Charles the Bald (Charles le Chauve; 13 June 823 – 6 October 877) was king of West Francia (843–77), king of Italy (875–77) and emperor of the Carolingian Empire (875–77). After a series of civil wars during the reign of his father, Louis the Pious, Charles succeeded, by the Treaty of Verdun (843), in acquiring the western third of the empire. He was a grandson of Charlemagne and the youngest son of Louis the Pious by his second wife, Judith.

==Struggle against his brothers==

Kingdoms of Charles the Bald (orange) and other Carolingians in 876

He was born on 13 June 823 in Frankfurt, when his elder brothers were already adults and had been assigned their own regna, or subkingdoms, by their father.

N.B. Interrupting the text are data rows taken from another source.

(** After the parser, with its result in the upstream. *)
Lemma after_parse_wp u cur (Q : Z -> world -> Prop) w :
  inv None u cur w -> cur_ok cur -> parser_ok (htp_ u) ->
  (hp_http_errno (htp_ u) = HPE_OK -> place_ok (htp_ u) cur) ->
  (hp_http_errno (htp_ u) = HPE_PAUSED ->
    is_request (htp_ u) /\ between (hp_state (htp_ u)) = true /\ (cur = None \/ complete cur)) ->
  (forall rv w', running w' -> Q rv w') ->
  wp (after_parse (hp_http_errno (htp_ u)) (up_downstream_ u)) Q w.
Proof.
  intros Hi Hc Hp Hrun Hpause HQ.
  assert (Hother : hp_http_errno (htp_ u) <> HPE_PAUSED -> up_ok u cur) by (intros; by split).
  destruct (decide (hp_http_errno (htp_ u) = HPE_PAUSED)) as [Ep|Ep];
    [|destruct (decide (hp_http_errno (htp_ u) = HPE_OK)) as [Eo|Eo]].
  - rewrite Ep. cbn [after_parse]. destruct (Hpause Ep) as (Hreq & Hb & Hcur).
    apply wp_bind, wp_nonnull. rewrite (i_up _ _ _ _ _ Hi). intros d Hd.
    destruct Hcur as [->|(? & o & -> & Ho & Hs)]; [done|]. injection Hd as ->.
    apply wp_bind. eapply wp_get_down; [done|]. rewrite Hs. cbn.
    apply wp_bind, wp_check; [done|]. destruct (dconn_ o) as [c|] eqn:Ec.
    + apply wp_bind. eapply pause_read_wp; [done|]. clear w Hi. intros w Hi. apply wp_ret, HQ.
      eexists _, _. split; [done|]. split; [done|done|by cbn; rewrite Ep|]. intros _.
      split_and!; [done|done|]. right. split; [by eexists _, _|].
      transitivity (Z.testbit (Z.lor (rdbits_ (up_ioctrl_ u)) SHRPX_MSG_BLOCK) 1); [done|].
      rewrite Z.lor_spec. apply orb_true_r.
    + apply wp_bind, wp_check; [apply bool_decide_eq_true; apply Ho; auto|].
      apply wp_bind. eapply wp_delete_downstream; [done|]. clear w Hi. intros w Hi. apply wp_ret, HQ.
      eexists _, _. split; [done|]. split; cbn; [done|done|by rewrite Ep|]. intros _. auto.
  - rewrite Eo. cbn [after_parse]. rewrite (i_up _ _ _ _ _ Hi). specialize (Hother Ep).
    destruct cur as [[d o]|]; cbn [fmap option_fmap option_map fst]; [|by apply wp_ret, HQ; eexists _, _].
    apply wp_bind. eapply wp_get_down; [done|]. apply wp_bind. eapply wp_get_upstream; [done|].
    destruct (_ && _); [by eapply close_with_wp|]. apply wp_bind.
    assert (Hfull : wp (get_output_buffer_full d) (fun _ => inv None u (Some (d, o))) w).
    { apply wp_bind. eapply wp_get_down; [done|]. destruct (dconn_ o) as [c|] eqn:Ec; [|by apply wp_ret].
      apply wp_bind. eapply wp_get_bev; [done|cbn; eauto|]. intros b. by apply wp_ret. }
    eapply wp_mono; [exact Hfull|]. clear w Hi Hfull. intros full w Hi. apply wp_bind.
    destruct full; cbn [when]; [|by apply wp_ret, HQ; eexists _, _].
    eapply pause_read_wp; [done|]. clear w Hi. intros w Hi. apply wp_ret, HQ. eexists _, _. split; [done|].
    eapply up_ok_same; [done|done|]. by intros ?.
  - specialize (Hother Ep). destruct (hp_http_errno (htp_ u)) eqn:E; try done; by eapply close_with_wp.
Qed.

The attempts made by Louis the Pious to assign Charles a subkingdom, first Alemannia and then the country between the Meuse and the Pyrenees (in 832, after the rising of PepinI of Aquitaine) were unsuccessful. The numerous reconciliations with the rebellious Lothair and Pepin, as well as their brother Louis the German, King of Bavaria, made Charles' share in Aquitaine and Italy only temporary, but his father did not give up and made Charles the heir of the entire land which was once Gaul. At a diet in Aachen in 837, Louis the Pious bade the nobles do homage to Charles as his heir. Pepin of Aquitaine died in 838, whereupon Charles at last received that kingdom, which angered Pepin's heirs and the Aquitainian nobles.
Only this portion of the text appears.